Many women experience vasomotor symptoms, such as hot flashes and night sweats, during menopause. Hot flashes is the most common symptom, experienced by more than 80% of menopausal women. They usually last for one to five minutes, but can sometimes last up to 45 minutes. Night sweats can also be disruptive, causing sleep loss and chronic fatigue. 

Emotional Symptoms

Many women experience emotional symptoms during menopause. One of the most common is mood swings. Many women report feeling more irritable or even angry during menopause; these mood swings can be unpredictable and tough to manage. Other common emotional symptoms include stress and anxiety. The hormonal changes of menopause can lead to feelings of stress and worry, and some women may also experience a loss of confidence. 

Symptoms Related to Sexual Function

As women enter menopause, they may experience changes in their sexual function. One of the most common problems is the genitourinary syndrome of menopause (GSM), which is caused by decreased estrogen production. This can lead to vulvovaginal atrophy or the thinning and inflammation of the vaginal walls. Other symptoms include vaginal dryness, itching, and dyspareunia or pain during intercourse.

woman with palm on her head

Why Do We Have So Many Symptoms?

It all comes down to hormones. Women have estrogen receptors all over their bodies and, when levels of this hormone start to decline during menopause, we can experience a whole host of physical and mental symptoms. Other hormones like testosterone, progesterone, and cortisol can also become out of balance during menopause, further exacerbating symptoms.

One of the best places to start is tracking your symptoms. When we do this, we can identify the category they fall into: psychological, physical, or vasomotor. From there, you can then look at the different solutions and options you have to help abate the symptoms.  

Stage #3: Postmenopause 

As women, our hormones constantly change, impacting our bodies in various ways. For example, during our 40s and 50s, our hormone levels start to decline, leading to changes in our cardiovascular system, bones, and metabolism. This can make us more susceptible to osteoporosis, insulin resistance, and cardiovascular disease. 

Additionally, these changes can also cause psychological effects that have an impact on how we feel and take care of ourselves. Some symptoms can result from long-term estrogen deficiency and unhealthy lifestyle choices. One example is bone loss, which is a common symptom of menopause. Estrogen helps keep our bones strong, so we risk developing osteoporosis and fragility fractures when levels start to decline.

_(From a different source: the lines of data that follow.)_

(** * KaroSpaceSE: the HTML payload externalizer

    A shallow embedding of [scripts/externalize_karospace_html.py] and the
    properties of its chunk planner, boundary scanner, span rewriter and
    mode orchestrator.

    Conventions.
    - A Python [str] is a list of code points ([text], a [list Z]); a
      [bytes] object is a list of octets, also a [list Z].
    - Python integers are [Z]; offsets into a [str] are [Z] where the
      source does arithmetic on them that could leave the range.
    - An exception is a value of [exn]; a function that may raise returns
      [result A].
    - Python's [float] and the limits of the interpreter that the [json]
      module runs into are parameters ([PyRuntime]); Part III instantiates
      them for the concrete runs. *)

From Stdlib Require Import ZArith List Lia Zify Bool String Ascii Sorting.Sorted Permutation.
From stdpp Require Import base tactics option list sorting strings gmap.

Import ListNotations.
Local Open Scope Z_scope.

(* ===================================================================== *)
(** * Part I: the embedding *)
(* ===================================================================== *)

(** ** Text and Python sequence operations *)

Abbreviation text := (list Z).
Abbreviation bytes := (list Z).

(** The code points of an ASCII literal. *)
Definition T (s : string) : text :=
  map (fun a => Z.of_nat (nat_of_ascii a)) (list_ascii_of_string s).

Definition zlen {A} (l : list A) : Z := Z.of_nat (length l).

(** Python clamps a slice bound: a negative bound counts from the end, and
    any bound is cut to [0, len]. *)
Definition slice_bound (len i : Z) : nat :=
  Z.to_nat (if i <? 0 then Z.max 0 (len + i) else Z.min i len).

(** [l[:i]] *)
Definition slice_to {A} (l : list A) (i : Z) : list A :=
  take (slice_bound (zlen l) i) l.

(** [l[i:]] *)
Definition slice_from {A} (l : list A) (i : Z) : list A :=
  drop (slice_bound (zlen l) i) l.
(** What the client asks of the browser, the relay and the application,
    in the order it asks. *)
Inductive call :=
| new_RTCPeerConnection (pc : nat) (servers : jsval)
| createDataChannel (pc ch : nat)
| createOffer (pc : nat)
| createAnswer (pc : nat)
| setLocalDescription (pc : nat) (type : sdp_type) (sdp : jsval)
| setRemoteDescription (pc : nat) (type : sdp_type) (sdp : jsval)
| addIceCandidate (pc : nat) (candidate : jsval)
| close_transport (pc : nat)
| close_channel (ch : nat)
| close_socket
| sigSend (msg : jsval)
| onHostPeerJoined (peerId : jsval)
| onDisconnect (peerId : jsval) (isHostSide : bool).

Section Client.

(** A [Map] keyed by peer identifier compares keys by SameValueZero: [K]
    stands for the values so compared and [key_of v] for [v] as a key. *)
Context {K : Type} `{EqDecision K}.
Variable key_of : jsval → K.

(** The browser decides which descriptions and candidates it accepts and
    which description [createOffer] and [createAnswer] produce for a
    transport. *)
Variable sdp_accepted : sdp_type → jsval → bool.
Variable candidate_accepted : jsval → bool.
Variable created_sdp : nat → jsval.

(** *** A [Map], in insertion order *)

Fixpoint map_get {V} (k : K) (m : list (K * V)) : option V :=
  match m with
  | [] => None
  | (k', v) :: r => if decide (k' = k) then Some v else map_get k r
  end.

Fixpoint map_set {V} (k : K) (v : V) (m : list (K * V)) : list (K * V) :=
  match m with
  | [] => [(k, v)]
  | (k', v') :: r =>
      if decide (k' = k) then (k, v) :: r else (k', v') :: map_set k v r
  end.

Definition map_delete {V} (k : K) (m : list (K * V)) : list (K * V) :=
  filter (λ e, e.1 ≠ k) m.

(** *** Module state *)

(** [role] is [opts.role] of the [connectSignaling] call in force;
    [_signalingSocket] tells whether the variable holds a socket;
    [transports] and [channels] are the objects allocated so far, named by
    position. *)
Record client := Client {
  role : jsval;
  peerConnections : list (K * nat);
  dataChannels : list (K * nat);
  _signalingSocket : bool;
  _myPeerId : jsval;
  _resolvedIceServers : jsval;
  transports : list transport;
  channels : list channel
}.

Definition with_peerConnections (f : list (K * nat) → list (K * nat)) (s : client) :=
  Client (role s) (f (peerConnections s)) (dataChannels s) (_signalingSocket s)
         (_myPeerId s) (_resolvedIceServers s) (transports s) (channels s).
Definition with_dataChannels (f : list (K * nat) → list (K * nat)) (s : client) :=
  Client (role s) (peerConnections s) (f (dataChannels s)) (_signalingSocket s)
         (_myPeerId s) (_resolvedIceServers s) (transports s) (channels s).
Definition with_transports (f : list transport → list transport) (s : client) :=
  Client (role s) (peerConnections s) (dataChannels s) (_signalingSocket s)
         (_myPeerId s) (_resolvedIceServers s) (f (transports s)) (channels s).
Definition with_channels (f : list channel → list channel) (s : client) :=
  Client (role s) (peerConnections s) (dataChannels s) (_signalingSocket s)
         (_myPeerId s) (_resolvedIceServers s) (transports s) (f (channels s)).

(** *** Handlers as computations *)

(** A computation reads and writes the module state, makes calls, and
    either yields a value or is left by an exception ([None]): a rejected
    promise at an [await] or a TypeError. Each handler is run to its end
    before the next event is taken: the operations it awaits settle at
    once. *)
Definition M (A : Type) : Type := client → client * list call * option A.
Inductive result (A : Type) : Type :=
| Ok (a : A)
| Err (msg : string).
Arguments Ok {A} a.
Arguments Err {A} msg.

(** ** Data model (part_003, lines 16-66) *)

Module Callback.
Record t : Type := mk {
  ID : string;
  AgentID : string;
  AgentName : string;
  TaskSummary : string;
  ProjectName : string;
  Method : string;
  CustomerPhone : string;
  CustomerEmail : string;
  CustomerName : string;
  PersonaName : string;
  RequestedAt : Time;
  CompletedAt : Time;
  Status : string;
  Error : string;
  GroupID : string
}.

Definition with_CompletedAt (v : Time) (c : t) : t :=
  mk (ID c) (AgentID c) (AgentName c) (TaskSummary c) (ProjectName c) (Method c)
     (CustomerPhone c) (CustomerEmail c) (CustomerName c) (PersonaName c)
     (RequestedAt c) v (Status c) (Error c) (GroupID c).

Definition with_Status (v : string) (c : t) : t :=
  mk (ID c) (AgentID c) (AgentName c) (TaskSummary c) (ProjectName c) (Method c)
     (CustomerPhone c) (CustomerEmail c) (CustomerName c) (PersonaName c)
     (RequestedAt c) (CompletedAt c) v (Error c) (GroupID c).

Definition with_Error (v : string) (c : t) : t :=
  mk (ID c) (AgentID c) (AgentName c) (TaskSummary c) (ProjectName c) (Method c)
     (CustomerPhone c) (CustomerEmail c) (CustomerName c) (PersonaName c)
     (RequestedAt c) (CompletedAt c) (Status c) v (GroupID c).
End Callback.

Cardiovascular disease is another potential complication of menopause. Lipid profiles worsen, weight increases, as does the risk for myocardial infarction and thromboembolic events. Hair, muscle, and skin issues are also common during menopause. The hair thins, and the skin becomes drier and rougher. We also lose lean mass and muscle tone, increasing fat mass. At the same time, the genitourinary syndrome of menopause can also cause dryness, dyspareunia, pelvic organ prolapse, incontinence issues, and UTIs.

women dining together

Top Tips on Owning Your Menopause

Now that you understand what menopause is, here are a few tips to start owning your menopause. One word of wisdom from someone who is going through it and specialises in menopause wellness: don’t fall into the trap of thinking that this is not for you, or that you are too young to think about it. The earlier you can get yourself into healthy lifestyle habits, the easier it is to change as you enter perimenopause. I have taken small snippets of each category, just to give you an insight into the small changes you can start making today. 

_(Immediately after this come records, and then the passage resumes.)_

(** X7: the results of `search_knowledge` are ranked and are the top of
    the ranking: similarities never increase down the list, every result
    is a candidate chunk with the similarity of its own embedding to the
    query's, and each candidate left out has a similarity no greater than
    that of any result, so the results with the chunks left out are the
    candidates, each once. *)
Theorem search_knowledge_ranked (E : Engines) (st : Store) (query : string)
    (limit : nat) (tags : option (list string))
    (results : list KnowledgeSearchResult) :
  search_knowledge E st query limit tags = Ok results →
  StronglySorted (λ a b, (similarity b <= similarity a)%Q) results
  ∧ ∃ query_embedding dropped,
      embed E query = Ok query_embedding
      ∧ (chunk <$> results) ++ dropped ≡ₚ candidate_chunks st tags
      ∧ Forall (λ r, similarity r
                     = cosine E (kc_embedding (chunk r)) query_embedding)
               results
      ∧ ∀ r c, r ∈ results → c ∈ dropped →
               (cosine E (kc_embedding c) query_embedding <= similarity r)%Q.
Proof.
  unfold search_knowledge. destruct (embed E query) as [qe|e]; [|done].
  intros [= <-]. unfold query_chunks.
  set (scored := (λ c, (c, cosine E (kc_embedding c) qe))
                   <$> candidate_chunks st tags).
  pose proof (order_by_similarity_desc_sorted scored) as Hsorted.
  pose proof (order_by_similarity_desc_perm scored) as Hperm.
  set (ranked := order_by_similarity_desc scored) in *.
  rewrite <- (take_drop limit ranked) in Hsorted, Hperm.
  assert (∀ h, h ∈ ranked → h.2 = cosine E (kc_embedding h.1) qe) as Hscore.
  { intros h Hh. rewrite <- (take_drop limit ranked), Hperm in Hh.
    apply list_elem_of_fmap in Hh as (c & -> & _). done. }
  split.
  - eapply StronglySorted_fmap; [|exact (StronglySorted_app_1_l _ _ _ Hsorted)].
    intros h h' Hle. by rewrite !resolve_hit_similarity.
  - exists qe, ((drop limit ranked).*1). split; [done|]. split; [|split].
    + rewrite <- list_fmap_compose.
      rewrite (list_fmap_ext (chunk ∘ resolve_hit st) fst (take limit ranked))
        by (intros i h _; apply resolve_hit_chunk).
      rewrite <- fmap_app, Hperm. unfold scored.
      rewrite <- list_fmap_compose. by rewrite list_fmap_id.
    + apply Forall_fmap, Forall_forall. intros h Hh. simpl.
      rewrite resolve_hit_similarity, resolve_hit_chunk.
      apply Hscore. by eapply subseteq_take.
    + intros r c [h [-> Hh]]%list_elem_of_fmap [h' [-> Hh']]%list_elem_of_fmap.
      rewrite resolve_hit_similarity.
      rewrite <- (Hscore h') by (by eapply subseteq_drop).
      apply (StronglySorted_app_1_elem_of _ _ _ _ _ Hsorted Hh Hh').
Qed.

Lemma search_knowledge_ranked_witness :
  ∃ results,
    search_knowledge test_engines kb_store_bad_row "alpha" 2 None = Ok results
    ∧ StronglySorted (λ a b, (similarity b <= similarity a)%Q) results.
Proof.
  eexists. split; [vm_compute; reflexivity|].
  eapply (search_knowledge_ranked test_engines kb_store_bad_row "alpha" 2 None).
  vm_compute. reflexivity.
Defined.

(** ** Stereo to mono *)

Lemma frame_sum_go {F} (ops : F32Ops F) (samples : list F) (o k n : nat)
    (acc : F) :
  (o + k + n ≤ length samples)%nat →
  foldl (λ sum ch,
           match sum, samples !! (o + ch)%nat with
           | Some sum, Some x => Some (f32_add ops sum x)
           | _, _ => None
           end)
        (Some acc) (seq k n)
  = Some (foldl (f32_add ops) acc (take n (drop (o + k) samples))).
Proof.
  revert k acc. induction n as [|n IH]; intros k acc Hlen; [done|].
  destruct (lookup_lt_is_Some_2 samples (o + k)) as [x Hx]; [lia|].
  rewrite (drop_S _ _ _ Hx). simpl. rewrite Hx.
  rewrite IH by lia.
  by replace (o + S k)%nat with (S (o + k)) by lia.
Qed.

Lemma frame_sum_in_bounds {F} (ops : F32Ops F) (samples : list F)
    (channels frame : nat) :
  (frame < length samples / channels)%nat →
  frame_sum ops samples channels frame
  = Some (foldl (f32_add ops) (f32_zero ops)
                (take channels (drop (frame * channels) samples))).
Proof.
  intros Hframe. unfold frame_sum.
  destruct (decide (channels = 0%nat)) as [->|Hch];
    [rewrite Nat.div_0_r in Hframe; lia|].
  pose proof (Nat.Div0.mul_div_le (length samples) channels).
  rewrite (frame_sum_go ops samples (frame * channels) 0%nat channels) by nia.
  by rewrite Nat.add_0_r.
Qed.

(** X9: `stereo_to_mono` never indexes out of bounds, whatever the number
    of channels and the length of the buffer.  With at most one channel
    (zero included) it returns the samples as they are; with more it
    returns one sample per whole frame, `len / channels` of them, each the
    sum of its frame taken in order from zero and divided by the number of
    channels; the samples of a trailing partial frame are dropped. *)
Theorem stereo_to_mono_in_bounds {F} (ops : F32Ops F) (samples : list F)
    (channels : nat) :
  ∃ mono,
    stereo_to_mono ops samples channels = Some mono
    ∧ ((channels ≤ 1)%nat → mono = samples)
    ∧ ((2 ≤ channels)%nat →
       length mono = (length samples / channels)%nat
       ∧ ∀ frame, (frame < length samples / channels)%nat →
           mono !! frame
           = Some (f32_div ops
                     (foldl (f32_add ops) (f32_zero ops)
                            (take channels (drop (frame * channels) samples)))
                     (f32_of_usize ops channels))).
Proof.
  unfold stereo_to_mono. case_bool_decide as Hch.
  - exists samples. split; [done|]. split; [done|lia].
  - set (mean := λ frame,
           f32_div ops
             (foldl (f32_add ops) (f32_zero ops)
                    (take channels (drop (frame * channels) samples)))
             (f32_of_usize ops channels)).
    exists (mean <$> seq 0%nat (length samples / channels)%nat).
    split; [|split; [lia|]].
    + apply mapM_Some, Forall2_fmap_r, Forall_Forall2_diag, Forall_forall.
      intros frame Hframe%elem_of_seq.
      by rewrite frame_sum_in_bounds by lia.
    + intros _. split; [by rewrite length_fmap, length_seq|].
      intros frame Hframe. rewrite list_lookup_fmap.
      by rewrite lookup_seq_lt.
Qed.

(** ** Smart turn detection *)

Lemma search_question_sentence t :
  Js.search false (Js.atoms SmartTurn.QUESTION_ENDINGS) t = true →
  Js.search false (Js.atoms SmartTurn.SENTENCE_ENDINGS) t = true.
Proof.
  induction t as [|u t IH]; [done|].
  cbn [Js.search]. intros [H|H]%orb_true_iff; apply orb_true_iff.
  - left. revert H. cbn. destruct t; [|by rewrite !andb_false_r].
    rewrite !andb_true_r. intros ->%N.eqb_eq. done.
  - right. by apply IH.
Qed.

Lemma question_is_sentence_ending t :
  Js.test SmartTurn.QUESTION_ENDINGS t = true →
  Js.test SmartTurn.SENTENCE_ENDINGS t = true.
Proof. apply search_question_sentence. Qed.

Lemma test_sentence_endings_last t :
  Js.test SmartTurn.SENTENCE_ENDINGS t = true
  ↔ ∃ u, last t = Some u ∧ u ∈ [46; 33; 63]%N.
Proof.
  unfold Js.test. cbn [Js.atoms Js.ignoreCase SmartTurn.SENTENCE_ENDINGS].
  induction t as [|u t IH]; [cbn; split; [done|by intros (? & ? & _)]|].
  cbn [Js.search]. rewrite orb_true_iff, IH. clear IH.
  destruct t as [|v t].
  - cbn. rewrite !andb_true_r, !orb_false_r, !orb_true_iff, !N.eqb_eq.
    split.
    + intros [H|(? & [=] & _)]. exists u. split; [done|].
      rewrite !elem_of_cons. tauto.
    + intros (? & [= <-] & H). left. rewrite !elem_of_cons in H.
      rewrite elem_of_nil in H. tauto.
  - cbn [Js.match_here]. rewrite andb_false_r, last_cons_cons.
    split; [by intros [?|?]|by right].
Qed.

Lemma test_question_endings_last t :
  Js.test SmartTurn.QUESTION_ENDINGS t = true ↔ last t = Some 63%N.
Proof.
  unfold Js.test. cbn [Js.atoms Js.ignoreCase SmartTurn.QUESTION_ENDINGS].
  induction t as [|u t IH]; [done|].
  cbn [Js.search]. rewrite orb_true_iff, IH. clear IH.
  destruct t as [|v t].
  - cbn. rewrite andb_true_r, N.eqb_eq. split.
    + by intros [->|?].
    + intros [= ->]. by left.
  - cbn [Js.match_here]. rewrite andb_false_r, last_cons_cons.
    split; [by intros [?|?]|by right].
Qed.
Lemma np_mul_comm (a b : list bool) : np_mul a b = np_mul b a.
Proof.
  unfold np_mul.
  destruct (Nat.eqb_spec (length a) (length b)) as [E | E].
  - rewrite <- E, Nat.eqb_refl. f_equal. apply zip_with_comm, andb_comm.
  - destruct (Nat.eqb_spec (length b) (length a)) as [E' | _]; [congruence|].
    destruct (Nat.eqb_spec (length a) 1) as [Ea | Ea],
             (Nat.eqb_spec (length b) 1) as [Eb | Eb]; try congruence.
    + f_equal. apply map_ext. intros x. apply andb_comm.
    + f_equal. apply map_ext. intros x. apply andb_comm.
Qed.

Lemma jaccard_exchange (a_rows a_cols b_rows b_cols : list bool) :
  _jaccard a_rows a_cols b_rows b_cols = _jaccard b_rows b_cols a_rows a_cols.
Proof.
  unfold _jaccard.
  rewrite (np_mul_comm a_rows b_rows), (np_mul_comm a_cols b_cols).
  destruct (np_mul b_rows a_rows) as [rs|]; simpl; [|reflexivity].
  destruct (np_mul b_cols a_cols) as [cs|]; simpl; [|reflexivity].
  do 2 f_equal. lia.
Qed.

Lemma np_mul_raises (a b : list bool) (e : exn) :
  np_mul a b = Raise e -> e = ValueError.
Proof.
  unfold np_mul.
  destruct (length a =? length b); [discriminate|].
  destruct (length a =? 1); [discriminate|].
  destruct (length b =? 1); [discriminate|].
  now intros [= <-].
Qed.

(** X1.  The Jaccard coefficient does not depend on the order of the two
    biclusters, nor on which of the two axes of the matrix is called rows:
    exchanging the biclusters, or the row indicators with the column
    indicators, gives the same number, or an exception of the same class. *)
Theorem jaccard_symmetric (a_rows a_cols b_rows b_cols : list bool) :
  _jaccard a_rows a_cols b_rows b_cols = _jaccard b_rows b_cols a_rows a_cols
  /\ _jaccard a_rows a_cols b_rows b_cols = _jaccard a_cols a_rows b_cols b_rows.
Proof.
  split; [apply jaccard_exchange|].
  unfold _jaccard.
  destruct (np_mul a_rows b_rows) as [rs | e] eqn:Er,
           (np_mul a_cols b_cols) as [cs | e'] eqn:Ec; simpl.
  - do 2 f_equal; lia.
  - reflexivity.
  - apply np_mul_raises in Er. now subst.
  - apply np_mul_raises in Er. apply np_mul_raises in Ec. now subst.
Qed.

End Exchange.

(** ** The matrix of similarities *)

Section Pairwise.

Local Open Scope nat_scope.

Lemma mapM_nth {A B} (f : A -> result B) (l : list A) (ys : list B)
  (i : nat) (d : A) (e : B) :
  mapM f l = Ok ys -> i < length l -> f (nth i l d) = Ok (nth i ys e).
Proof.
  revert ys i; induction l as [|x l IH]; intros ys i H Hi; simpl in *; [lia|].
  destruct (f x) as [y|] eqn:Ex; [|discriminate].
  destruct (mapM f l) as [ys'|] eqn:El; [|discriminate].
  injection H as <-. destruct i as [|i]; simpl; [exact Ex|].
  apply IH; [reflexivity | lia].
Qed.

Food is the key to everything. Certain things may not agree with you anymore, may make you feel bloated, or cause digestive issues and energy levels to drop. There may be unexplained weight gain, too. So, to keep your body from throwing tantrums, try the elimination process. Swap acidic foods for alkaline foods – this really helps with inflammation. 

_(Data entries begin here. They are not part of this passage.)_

(** A part with one data column ['D'] and marks around it. *)
Definition well_formed (p : DescriptorPart.t) : Prop :=
  exists pre post,
    DescriptorPart.columns p = pre ++ "D" :: post /\
    Forall mark pre /\ Forall mark post.

Section Interpret.
(** [descrtokens_split_re.split(descr.strip())] and [range_re.match],
    which gives the two groups of a match as integers ([None] for a
    group that did not take part), are the work of the [re] module. *)
Variable split : string -> list string.
Variable range_re_match : string -> option (option Z * option Z).

(** The variables of the loop of [interpretDescriptor]. *)
Record Acc : Type :=
  mkAcc { parts : list DescriptorPart.t;
          name : option string;
          datatype : option DataType;
          idxrange : option (Z * Z);
          columns : list string }.

Definition append_column (c : string) (a : Acc) : Acc :=
  mkAcc (parts a) (name a) (datatype a) (idxrange a) (columns a ++ [c]).

(** [if name is not None: parts.append(DescriptorPart(...)); name =
    datatype = idxrange = None; columns = []] *)
Definition add_previous (a : Acc) : Acc :=
  match name a with
  | Some n =>
      mkAcc (parts a ++
               [DescriptorPart.init n (datatype a) (columns a) (idxrange a)])
        None None None []
  | None => a
  end.

(** The body of the loop for [token], with [prev] for
    [tokens[tokenindex-1]] ([None] when [tokenindex] is 0).  [token[0]]
    raises [IndexError] on an empty token. *)
Definition step (prev : option string) (token : string) (a : Acc)
  : exc + Acc :=
  if decide (token = " ") then
    inr (if decide (prev = Some ",") then append_column "," a else a)
  else if decide (token = ",") then
    inr (if decide (prev = None \/ prev = Some "," \/ prev = Some " ")
         then append_column "," a else a)
  else
    match first_char token, last_char token with
    | Some c0, Some cl =>
        match (if decide (c0 = "("%char /\ cl = ")"%char)
               then datatype_name_convert (strip_ends token) else None) with
        | Some dt =>
            inr (mkAcc (parts a) (name a) (Some dt) (idxrange a) (columns a))
        | None =>
            if decide (token ∈ ["+"; "-"; "+-"]) then
              inr (append_column token a)
            else
              match range_re_match token with
              | Some (g1, g2) =>
                  inr (mkAcc (parts a) (name a) (datatype a)
                         (Some (default 1%Z g1, default 999999999%Z g2))
                         (columns a))
              | None =>
                  let token :=
                    if decide (c0 = "`"%char /\ cl = "`"%char)
                    then strip_ends token else token in
                  let a := add_previous a in
                  inr (mkAcc (parts a) (Some token) (datatype a) (idxrange a)
                         (columns a ++ ["D"]))
              end
        end
    | _, _ => inl IndexError
    end.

Trying to limit dairy and spicy foods is a good start. In my experience working with clients, there is no quick fix for this, and it is a very individual process, so give yourself time to explore new habits and monitor symptoms. Protein is essential, although eating it at the right time is equally important. Save protein for breakfast and lunch instead of dinner. Protein creates heat inside your body to be digested, so having it at dinner will create internal digestive heat, leading to hot flashes at bedtime. Not fun for anyone.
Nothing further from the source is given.